→ **Directions**: From the listing below, retype exactly the line holding "0 <= frac <", the line holding "destruct (decode_canonical h", and the lines between them; skip everything else.

→ **Data to process**:
Lemma image_roundtrip bs frac biased sg :
    image_ok bs -> le_bytes bs = packed f frac biased sg ->
    0 <= frac < 2 ^ fb -> 0 <= biased < 2 ^ eb -> valid_fields f frac biased ->
    canonical f (sf_from_bits bs f) /\ sf_to_bits (sf_from_bits bs f) f = bs.
  Proof using Hf.
    intros Hok EW Hfr Hb Hvf. pose proof Hf as (E & Ht & Hfb & Heb & Hx & H64).
    rewrite (from_bits_packed f Hf bs Hok), EW.
    destruct (packed_fields f Hf frac biased sg Hfr Hb) as (-> & -> & ->).
    pose proof (pow2_le fb 112 ltac:(lia)).
    destruct (split128 frac) as [h l] eqn:Es. apply split128_inv in Es as (Hh & Hl & Ev); [|lia].
    rewrite <- Ev in Hfr, Hvf, EW.
    destruct (decode_canonical h l biased sg Hh Hl (proj2 Hfr) Hb Hvf) as (Hc & Ef & Es).
    split; [exact Hc|]. set (a := decode f h l biased sg) in *.
    destruct (to_bits_packed f Hf a h l biased Ef Hh Hl (proj2 Hfr) Hb) as [Ok EW'].
    apply le_bytes_inj; [exact Ok|exact Hok|]. by rewrite EW', EW, Es.
  Qed.

  (** Without an explicit integer bit every image decodes to a canonical
      value, NaNs losing their payload. *)
Lemma from_bits_canonical bs :
    explicit_intbit f = false -> image_ok bs -> canonical f (sf_from_bits bs f).
  Proof using Hf.
    intros Ex Hok. pose proof Hf as (E & Ht & Hfb & Heb & Hx & H64).
    rewrite (from_bits_packed f Hf bs Hok). set (W := le_bytes bs).
    pose proof (Z.mod_pos_bound W (2 ^ fb) ltac:(apply pow2_pos; lia)) as Hfr.
    pose proof (Z.mod_pos_bound (W / 2 ^ fb) (2 ^ eb) ltac:(apply pow2_pos; lia)) as Hb.
    pose proof (pow2_le fb 112 ltac:(lia)).
    destruct (split128 (W mod 2 ^ fb)) as [h l] eqn:Es.
    apply split128_inv in Es as (Hh & Hl & Ev); [|lia]. rewrite <- Ev in Hfr.
    set (biased := (W / 2 ^ fb) mod 2 ^ eb) in *.
    destruct (decide (biased = 2 ^ eb - 1 /\ pairval h l <> 0)) as [[Hi Hn]|Hn].
    - unfold decode. rewrite Hi, Z.shiftl_1_l, Z.eqb_refl, Ex, lor_zero by done.
      by destruct (Z.eqb_spec (pairval h l) 0).
    - apply decode_canonical; try done; [lia|].
      destruct (Z.eq_dec biased (2 ^ eb - 1)) as [Hi|Hi]; [right|left].
      + split; [done|]. rewrite Ex. destruct (Z.eq_dec (pairval h l) 0); tauto.
      + split; [lia|]. by rewrite Ex.
  Qed.
End images.

(** ** What the arithmetic returns is canonical *)
Lemma ieee_round_canonical f sg x :
  wf_format f -> (0 < x)%Q -> canonical f (ieee_round f sg x).
Proof.
  intros Hf Hx. pose proof Hf as [Hp He]. unfold ieee_round.
  pose proof (raw_sig_range f x Hf Hx) as R.
  assert (Q : qmin f <= quantum f x) by (unfold quantum; lia).
  assert (N : quantum f x = qmin f \/ 2 ^ (prec_of f - 1) <= raw_sig f x).
  { destruct (Z.eq_dec (quantum f x) (qmin f)) as [|Hne]; [by left|right].
    assert (Eq : quantum f x = qlen x - prec_of f) by (unfold quantum in *; lia).
    by apply raw_sig_normal. }
  pose proof (pow2_lt (prec_of f - 1) (prec_of f) ltac:(lia) ltac:(lia)).
  pose proof (pow2_le (prec_of f) 126 ltac:(lia)). pose proof (pow2_pos (prec_of f - 1) ltac:(lia)).
  unfold overflows, carried.
  destruct (Z.eqb_spec (raw_sig f x) (2 ^ prec_of f)) as [E|E]; cbn [snd].
  - destruct (Z.ltb_spec (emax_of f) (quantum f x + 1 + (prec_of f - 1))); [done|].
    destruct (Z.eqb_spec (2 ^ (prec_of f - 1)) 0); [done|].
    destruct (split128 _) as [h l] eqn:S. apply split128_inv in S as (Hh & Hl & V); [|lia].
    unfold canonical. cbn [cls hi lo exp]. rewrite V. split_and!; try done; lia.
  - destruct (Z.ltb_spec (emax_of f) (quantum f x + (prec_of f - 1))); [done|].
    destruct (Z.eqb_spec (raw_sig f x) 0); [done|].
    destruct (split128 _) as [h l] eqn:S. apply split128_inv in S as (Hh & Hl & V); [|lia].
    unfold canonical. cbn [cls hi lo exp]. rewrite V. split_and!; try done; lia.
Qed.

→ **Written response**:
    0 <= frac < 2 ^ fb -> 0 <= biased < 2 ^ eb -> valid_fields f frac biased ->
    canonical f (sf_from_bits bs f) /\ sf_to_bits (sf_from_bits bs f) f = bs.
  Proof using Hf.
    intros Hok EW Hfr Hb Hvf. pose proof Hf as (E & Ht & Hfb & Heb & Hx & H64).
    rewrite (from_bits_packed f Hf bs Hok), EW.
    destruct (packed_fields f Hf frac biased sg Hfr Hb) as (-> & -> & ->).
    pose proof (pow2_le fb 112 ltac:(lia)).
    destruct (split128 frac) as [h l] eqn:Es. apply split128_inv in Es as (Hh & Hl & Ev); [|lia].
    rewrite <- Ev in Hfr, Hvf, EW.
    destruct (decode_canonical h l biased sg Hh Hl (proj2 Hfr) Hb Hvf) as (Hc & Ef & Es).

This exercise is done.